Lemma read_checked_within_inspects path policy : inspects (read_checked_within path policy).
Proof.
  apply (changes_bind _); [apply changes_map_err, open_existing_inspects|]. intros [h|]; [|done].
  apply (changes_bind _); [apply changes_map_err, file_information_inspects|]. intros i.
  apply (changes_bind _); [done|]. intros _.
  apply (changes_bind _); [apply changes_map_err, security_of_inspects|]. intros d.
  apply (changes_bind _); [apply changes_map_err, check_descriptor_inspects|]. intros _.
  apply (inspects_win32 _ (λ _, Some (contents h))).
Qed.

Lemma read_checked_inspects path policy : inspects (read_checked path policy).
Proof. apply changes_map_err, read_checked_within_inspects. Qed.

(** What [set_security] writes. *)
Definition secured (d : Descriptor) (o : Object) : Object :=
  with_descriptor o (applied (match owner d with Some _ => true | None => false end) d (descriptor o)).

Lemma set_security_changes (R : relation (gmap Path Object)) `{!Reflexive R} h path sddl :
  (∀ m o d, m !! path_key path = Some o → from_sddl sddl = Ok d → R m (<[path_key path := secured d o]> m)) →
  changes R (set_security h path sddl).
Proof.
  intros HR. apply (changes_bounded _). intros w. unfold cbind, cof.
  destruct (from_sddl sddl) as [d|e] eqn:Ed; [|reflexivity].
  pose proof (has_owner_inspects d w) as H1. destruct (has_owner d w) as [[named|e] w1] eqn:Eh; cbn in H1.
  2: { rewrite H1. reflexivity. }
  assert (named = match owner d with Some _ => true | None => false end) as ->.
  { unfold has_owner in Eh. apply cbind_ok in Eh as (x & u & Hx & [= <- _]).
    by apply win32_ok in Hx as (_ & _ & _ & ->). }
  pose proof (@call_fault_inspects string w1) as H2. destruct (call_fault w1) as [[[f|]|e] w2]; cbn in *.
  1,3: rewrite H1, H2; reflexivity.
  rewrite H1, H2. destruct (objects w2 !! path_key path) as [o|] eqn:Eo; [|reflexivity]. by apply HR.
Qed.

(** What a new object is. *)
Definition fresh_object (directory : bool) (path : string) (d : Descriptor) (b : bytes) (o : Object) : Prop :=
  shape_ok (if directory then Directory else File) (info o) ∧ descriptor o = d ∧ contents o = b ∧
  spelled o = file_name path ∧ case_sensitive o = false.

Lemma create_new_directory_changes (R : relation (gmap Path Object)) `{!Reflexive R} path sddl :
  (∀ m d o, m !! path_key path = None → from_sddl sddl = Ok d → fresh_object true path d [] o →
     R m (<[path_key path := o]> m)) →
  changes R (create_new_directory path sddl).
Proof.
  intros HR w. unfold create_new_directory, cbind, cof. destruct (from_sddl sddl) as [d|e] eqn:Ed; [|reflexivity].
  unfold cmap_err. pose proof (create_new_run true ERROR_ALREADY_EXISTS path d w) as H.
  destruct (create_new _ _ path d w) as [[[]|e] w1]; cbn.
  - destruct H as (Hn & id & ->). by apply (HR _ d).
  - rewrite H. reflexivity.
Qed.

Lemma create_new_file_changes (R : relation (gmap Path Object)) `{!Reflexive R} path sddl b :
  (∀ m d o stored, m !! path_key path = None → from_sddl sddl = Ok d → stored `prefix_of` b →
     fresh_object false path d stored o → R m (<[path_key path := o]> m)) →
  changes R (create_new_file path sddl b).
Proof.
  intros HR w. unfold create_new_file, cbind, cof, cmap_err.
  destruct (from_sddl sddl) as [d|e] eqn:Ed; [|reflexivity].
  pose proof (create_new_run false ERROR_FILE_EXISTS path d w) as H.
  destruct (create_new _ _ path d w) as [[[]|e] w1]; cbn [map_err snd]; [|rewrite H; reflexivity].
  destruct H as (Hn & id & H). pose proof (write_contents_run path b w1) as Hw.
  destruct (write_contents path b w1) as [r w2]. destruct Hw as (stored & _ & Hp & Hw).
  rewrite H, lookup_insert_eq in Hw. cbn [snd]. rewrite Hw, insert_insert_eq. by apply (HR _ d _ stored).
Qed.

Lemma occupied_false d m : occupied d m = false ↔ unoccupied d m.
Proof.
  unfold occupied, unoccupied. split.
  - intros H r. destruct (m !! (d ++ r)) as [o|] eqn:E; [|done]. apply not_true_iff_false in H. destruct H.
    apply existsb_elem. exists (d ++ r, o). split; [by apply elem_of_map_to_list|]. apply below_app.
  - intros H. apply not_true_iff_false. intros ([k o] & Hk & Hb)%existsb_elem.
    apply elem_of_map_to_list in Hk. apply below_spec in Hb as [r Hr]. cbn in Hr. subst k. by rewrite H in Hk.
Qed.

Lemma rename_changes (R : relation (gmap Path Object)) `{!Reflexive R} from to :
  (∀ m o, m !! path_key from = Some o → unoccupied (path_key to) m → parent_there m (path_key to) = true →
     R m (renamed (path_key from) o to m)) →
  changes R (rename from to).
Proof.
  intros HR. apply (changes_bounded _). intros w. unfold cbind.
  pose proof (@call_fault_inspects string w) as H. destruct (call_fault w) as [[[f|]|e] w1]; cbn in *.
  1,3: rewrite H; reflexivity.
  rewrite H. destruct (objects w1 !! path_key from) as [o|] eqn:Eo; [|reflexivity].
  destruct (occupied _ _) eqn:Ec; [reflexivity|]. apply occupied_false in Ec.
  destruct (parent_there _ _) eqn:Ep; [|reflexivity]. cbn. by apply HR.
Qed.

Lemma dispose_changes (R : relation (gmap Path Object)) `{!Reflexive R} path :
  (∀ m, children (path_key path) m = [] → R m (delete (path_key path) m)) → changes R (dispose path).
Proof.
  intros HR w. unfold dispose, cbind. pose proof (@call_fault_inspects Z w) as H.
  destruct (call_fault w) as [[[f|]|e] w1]; cbn in *. 1,3: rewrite H; reflexivity.
  rewrite H. destruct (children _ _) eqn:Ec; [|reflexivity]. by apply HR.
Qed.

Lemma delete_through_changes (R : relation (gmap Path Object)) `{!Reflexive R} `{!Transitive R} h path :
  (∀ m, children (path_key path) m = [] → R m (delete (path_key path) m)) → changes R (delete_through h path).
Proof.
  intros HR. apply (changes_bounded _). intros w. pose proof (dispose_changes R path HR w) as H1.
  destruct (dispose path w) as [[[]|e] w1]; cbn in *; [done|]. case_match; [done|].
  etrans; [exact H1|]. apply changes_map_err. by apply dispose_changes.
Qed.

Lemma remove_dir_all_changes (R : relation (gmap Path Object)) `{!Reflexive R} path :
  (∀ m n, R m (delete_all (take n (descendants (path_key path) m)) m)) →
  (∀ m, R m (remove_tree (path_key path) m)) →
  changes R (remove_dir_all path).
Proof.
  intros H1 H2 w. unfold remove_dir_all, cbind. pose proof (@call_fault_inspects string w) as H.
  destruct (call_fault w) as [[[f|]|e] w1]; cbn in *.
  - rewrite H. apply H1.
  - rewrite H. destruct (objects w1 !! path_key path); [apply H2|reflexivity].
  - rewrite H. reflexivity.
Qed.

Lemma remove_file_changes (R : relation (gmap Path Object)) `{!Reflexive R} path :
  (∀ m, R m (delete (path_key path) m)) → changes R (remove_file path).
Proof.
  intros HR w. unfold remove_file. pose proof (delete_file_run path w) as H.
  destruct (delete_file path w) as [r w1]. cbn. destruct H as [-> | ->]; [reflexivity|apply HR].
Qed.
-*-
**Directions**. Everything from the line with "Lemma remove_dir_all_changes (R" through the line with "- rewrite H. apply H1." should be written out exactly as it appears above, end lines included, and nothing outside that range.

**Your solution**.
Lemma remove_dir_all_changes (R : relation (gmap Path Object)) `{!Reflexive R} path :
  (∀ m n, R m (delete_all (take n (descendants (path_key path) m)) m)) →
  (∀ m, R m (remove_tree (path_key path) m)) →
  changes R (remove_dir_all path).
Proof.
  intros H1 H2 w. unfold remove_dir_all, cbind. pose proof (@call_fault_inspects string w) as H.
  destruct (call_fault w) as [[[f|]|e] w1]; cbn in *.
  - rewrite H. apply H1.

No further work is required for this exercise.